While there is some disagreement on the general use of dialogue tags at all (more on that below), almost everyone agrees that if you insist on using a tag that you feel needs a clarifying adverb, you’re almost always better off using a different verb. Again, it simply makes the dialogue feel more active. And because adverbs like ‘softly’ or ‘loudly’ or ‘harshly’ are generic at best, they can mean a range of things whereas a good, strong speaking verb—’murmured’, ‘shouted’, or ‘spat’—can give more clarity to the reader.
To Tag or Not To Tag
I was told the oddest thing a few days ago. There seems to be a trend at the moment—though I haven’t really noticed myself—of editors removing all dialogue tags except for limited use of ‘said’ and ‘asked’ to determine the initial speaking order of a scene.
While I agree authors shouldn’t keep saying ‘said’ over and over again, stripping out all dialogue tags makes it very difficult for the reader to get a sense of a character’s tone. Some people say you should confine that to the narrative; I say that in many instances, it reduces the author to a sort verbal gymnastics to get their point across. It also leads—at least when badly done—to far more telling than showing as the author finds themselves struggling to get their characters’ tones across. For example:
“Stay where you are!” Carlos ordered.
“Stay where you are!” Carlos’ sharp tone would brook no argument.

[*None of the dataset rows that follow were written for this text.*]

(* ===== verification/ExecutionDemo.v ===== *)
(** * Concrete instances of what the executor is parametric in

    Batch operations, a row format and sizes, for the worked examples. *)
From Stdlib Require Import Ascii.
From S2P Require Import Prelude Text Float Expr Logical Catalog Physical Memory Execution.

#[export] Instance cell_eq_dec : EqDecision cell.
Proof. solve_decision. Defined.

#[export] Instance cell_countable : Countable cell.
Proof.
  refine (inj_countable'
    (λ c, match c with
          | BoolCell b => inl (inl b) | IntCell z => inl (inr z)
          | FloatCell n => inr (inl n) | StrCell s => inr (inr (inl s))
          | OpaqueCell s => inr (inr (inr s))
          end)
    (λ x, match x with
          | inl (inl b) => BoolCell b | inl (inr z) => IntCell z
          | inr (inl n) => FloatCell n | inr (inr (inl s)) => StrCell s
          | inr (inr (inr s)) => OpaqueCell s
          end) _).
  by intros [].
Defined.

(** The elements of a row. *)
Definition cells_at (columns : list array) (row : nat) : list (option cell) :=
  (λ a, default None (a_cells a !! row)) <$> columns.

Definition all_rows (n : nat) (columns : list array) : bool :=
  forallb (λ a, bool_decide (length (a_cells a) = n)) columns.

(** The rows whose mask is true. *)
Definition select_cells {A} (mask : list (option cell)) (l : list A) : list A :=
  omap (λ x : A * option cell, match x.2 with Some (BoolCell true) => Some x.1 | _ => None end)
    (zip l mask).

Definition map_columns (f : list (option cell) → list (option cell)) (b : RecordBatch) : list array :=
  (λ a, MkArray (a_type a) (f (a_cells a))) <$> b_columns b.

#[export] Instance demo_batch_ops : BatchOps := {
  try_new schema columns :=
    match columns with
    | [] => Err (Arrow "must either specify a row count or at least one column")
    | a :: _ =>
        let n := length (a_cells a) in
        if bool_decide (a_type <$> columns = f_type <$> schema) && all_rows n columns
        then Ok (MkRecordBatch schema columns n) else Err (Arrow "schema mismatch")
    end;
  batch_project b indices :=
    fields ← collect (λ i, ok_or (b_schema b !! i) (Arrow "project index out of bounds")) indices;
    columns ← collect (λ i, ok_or (b_columns b !! i) (Arrow "project index out of bounds")) indices;
    Ok (MkRecordBatch fields columns (b_rows b));
  batch_slice b offset n :=
    MkRecordBatch (b_schema b) (map_columns (λ l, take n (drop offset l)) b) n;
  filter_record_batch b mask :=
    if bool_decide (length mask = b_rows b)
    then Ok (MkRecordBatch (b_schema b) (map_columns (select_cells mask) b)
               (length (select_cells mask mask)))
    else Err (Arrow "filter predicate of another length");
  concat_batches schema batches :=
    Ok (MkRecordBatch schema
          ((λ i, MkArray (default DtNull (f_type <$> schema !! i))
                   (concat ((λ b, default [] (a_cells <$> b_columns b !! i)) <$> batches)))
           <$> seq 0 (length schema))
          (sum_list (b_rows <$> batches)));
  take_record_batch b indices :=
    Ok (MkRecordBatch (b_schema b) (map_columns (λ l, (λ i, default None (l !! i)) <$> indices) b)
          (length indices));
  batch_bytes b := N.of_nat (b_rows b * length (b_columns b) * 8);
}.

(** A row is written as the bits of the number that encodes its elements. *)
Fixpoint bits_of (p : positive) : string :=
  match p with
  | xH => EmptyString
  | xO p => String "0" (bits_of p)
  | xI p => String "1" (bits_of p)
  end.
Fixpoint of_bits (s : string) : positive :=
  match s with
  | EmptyString => xH
  | String c s => if bool_decide (c = "1"%char) then xI (of_bits s) else xO (of_bits s)
  end.

Lemma of_bits_of p : of_bits (bits_of p) = p.
Proof. induction p as [p IH|p IH|]; cbn; by rewrite ?IH. Qed.

Definition demo_row_bytes (row : list (option cell)) : string := bits_of (countable.encode row).

Lemma demo_row_bytes_inj r r' : demo_row_bytes r = demo_row_bytes r' → r = r'.
Proof.
  unfold demo_row_bytes. intros E. apply (f_equal of_bits) in E. rewrite !of_bits_of in E.
  by apply (inj countable.encode).
Qed.

#[export] Instance demo_converter : RowConverter := {
  converter_supported _ := true;
  convert_columns types columns :=
    match columns with
    | [] => if decide (types = []) then Ok [] else Err (Arrow "incorrect number of arrays")
    | a :: _ =>
        let n := length (a_cells a) in
        if bool_decide (a_type <$> columns = types) && all_rows n columns
        then Ok ((λ i, demo_row_bytes (cells_at columns i)) <$> seq 0 n)
        else Err (Arrow "row converter schema mismatch")
    end;
  convert_rows types keys :=
    let rows : list (list (option cell)) :=
      (λ k, default [] (countable.decode (of_bits k))) <$> keys in
    Ok (imap (λ i t, MkArray t ((λ r, default None (r !! i)) <$> rows)) types);
}.

#[export] Instance demo_sizes : Sizes := {
  sizeof_scalar := 32;
  sizeof_vec := 24;
  sizeof_state := 112;
  sizeof_key := 16;
  string_capacity := byte_len;
  rows_size rows := foldr (λ k acc, byte_len k + acc)%N 0%N rows;
}.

Both these sentences are saying the same thing, but the first one does it in six fewer words. Everyone knows what sort of tone someone uses when they’re ordering people around. Everyone has been ordered to do something and can associate that with a tone. We don’t need to be told anymore than that. By removing the dialogue tags, I feel it leads to purple prose, artificially inflated word count, and awkward narrative.
If anything, you could remove the dialogue tag entirely so long as you’ve established who the speaker is and given us some hint of his character. Is a dialogue tag always necessary? No. Of course not. But in cases where communicating the tone is important, a dialogue tag can very often accomplish in a single word what narrative would take four or five to convey.
More words does not equal a better book.